Radek, que era todavía miembro del Comité Central, estaba sentado a mi lado durante la lectura del testamento. Cediendo fácilmente a los impulsos del momento y falto de un control de sí mismo, se enardeció inmediatamente cuando escuchó el testamento e inclinándose hacia mí, me dijo: «Ellos no se aventurarán por ahora a atacarlo a usted». Le respondí: «Por el contrario, irán hasta límites extremos y, por otro lado, lo más rápidamente como les sea posible». Los días inmediatamente posteriores al XIII congreso demostraron que mi juicio era el más sensato. La «troika» se veía obligada a prever las posibles repercusiones del testamento colocando al partido cuanto antes frente a un hecho consumado. La misma lectura del documento a las delegaciones locales, sin la admisión de «extraños», fue convertida en una lucha abierta contra mí. Los dirigentes de las delegaciones cuando leyeron, escamotearon algunas palabras, subrayaron otras, y hacían comentarios tendientes a dar la sensación de que la carta había sido escrita por un hombre seriamente enfermo y bajo la influencia de intrigas y maniobras. El aparato estaba ya completamente bajo control. El simple hecho de que la «troika» fuera capaz de transgredir la voluntad de Lenin, negándose a leer su carta al Congreso, caracteriza suficientemente la composición de este último y su atmósfera. El testamento no debilita ni detiene la lucha interior sino que, por el contrario, le imprime un ritmo catastrófico.

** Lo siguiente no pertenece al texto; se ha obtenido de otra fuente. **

(** What the trailing-punctuation rule leaves does not end in one of the
    characters it removes. *)
Lemma strip_not_punctuated : forall m u q,
  strip_trailing_punct m = u ++ q ->
  forallb is_trailing_punct q = true ->
  q = [].
Proof.
  intros m u q Hs Hq. unfold strip_trailing_punct, replace_first in Hs.
  destruct q as [|z q'] using rev_ind; [reflexivity|]. exfalso.
  clear IHq'. rewrite forallb_app in Hq. apply andb_true_iff in Hq.
  destruct Hq as [_ Hz]. cbn [forallb] in Hz. rewrite andb_true_r in Hz.
  destruct (punct_or_split m) as [Hall|[x [last [p [-> [Hl Hp]]]]]].
  - rewrite strip_all_punct in Hs by exact Hall.
    symmetry in Hs. apply app_eq_nil in Hs. destruct Hs as [_ Hs].
    destruct q'; discriminate.
  - rewrite strip_after_clean in Hs by assumption.
    rewrite app_assoc in Hs. apply app_inj_tail in Hs.
    destruct Hs as [_ <-]. congruence.
Qed.

Lemma obj_get_in : forall m k v, obj_get m k = Some v -> In (k, v) m.
Proof.
  induction m as [|[k' v'] t IH]; intros k v H; cbn [obj_get] in H;
    [discriminate|].
  destruct (jsstring_eqb k' k) eqn:E.
  - apply jsstring_eqb_eq in E. injection H as ->. subst k'.
    left. reflexivity.
  - right. apply IH, H.
Qed.

Lemma obj_get_of_in : forall m k v,
  NoDup (map fst m) -> In (k, v) m -> obj_get m k = Some v.
Proof.
  induction m as [|[k' v'] t IH]; intros k v Hnd Hin; [destruct Hin|].
  cbn [map fst] in Hnd. inversion Hnd as [|? ? Hnot Hnd']; subst.
  cbn [obj_get]. destruct Hin as [Heq|Hin].
  - injection Heq as -> ->. rewrite jsstring_eqb_refl. reflexivity.
  - destruct (jsstring_eqb k' k) eqn:E.
    + apply jsstring_eqb_eq in E. subst k'. exfalso. apply Hnot.
      apply in_map_iff. exists (k, v). split; [reflexivity|exact Hin].
    + apply IH; assumption.
Qed.

Lemma filter_none : forall (A : Type) (f : A -> bool) (l : list A),
  (forall x, In x l -> f x = false) -> filter f l = [].
Proof.
  intros A f l H. induction l as [|x t IH]; [reflexivity|].
  cbn [filter]. rewrite (H x) by (left; reflexivity).
  apply IH. intros y Hy. apply H. right. exact Hy.
Qed.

LA ACTITUD DE LENIN HACIA STALIN

La política es obstinada. Obliga incluso a ponerse a su servicio a aquellos que ostensiblemente le vuelven la espalda. Ludwig escribió: «Stalin siguió fervientemente a Lenin hasta su muerte». Si esta frase quiere simplemente expresar la poderosa influencia de Lenin sobre sus discípulos, inclusive Stalin, no habría ningún problema. Pero Ludwig quiere decir algo más. Quiere sugerir que una afinidad de pensamiento particular existía entre el maestro y su discípulo. Como un testimonio de valor excepcional, Ludwig cita al respecto las palabras del propio Stalin: «Sólo soy un discípulo de Lenin y mi objetivo es ser digno de mi maestro». Es verdaderamente lamentable que un psicólogo profesional emplee, sin espíritu crítico, una frase banal, cuya modestia puramente convencional no contiene un átomo de verdad. Ludwig se convierte aquí en un simple transmisor de la leyenda oficial creada durante los últimos años. Dudo que tenga la más remota idea de las contradicciones a que lo ha llevado su indiferencia hacia a los hechos. Si Stalin había seguido verdaderamente a Lenin hasta su muerte, ¿cómo explicar entonces que el último documento dictado por éste, en vísperas de su segundo ataque, fuera una breve carta dirigida al primero, en total unas pocas líneas, rompiendo toda relación personal de camaradería? Este hecho, único en su género en la vida de Lenin —de ruptura definitiva con uno de sus colaboradores más próximos—, debe haber tenido causas psicológicas muy serias y sería, por lo menos, incomprensible en las relaciones con un discípulo que habría seguido «con fervor» a su maestro hasta el final. Y no obstante, Ludwig no dice una palabra acerca de esto.

Cuando la carta de Lenin de ruptura con Stalin se difundió ampliamente entre los dirigentes del partido, en la época en que la «troika» se dislocó, Stalin y sus más íntimos amigos, no tuvieron otra salida que resucitar la vieja historia sobre la gravedad de la enfermedad de Lenin. De hecho, el testamento, así como la carta de ruptura, fueron escritos durante estos mismos meses (de diciembre de 1922 a comienzos de marzo de 1923) en los que Lenin, en una serie de artículos programáticos, dio al partido los más maduros frutos de su pensamiento. La ruptura con Stalin no cayó del cielo. Era el resultado de una larga serie de conflictos precedentes, tanto sobre cuestiones de principios como prácticas e ilumina con una luz trágica toda la acritud de estos conflictos.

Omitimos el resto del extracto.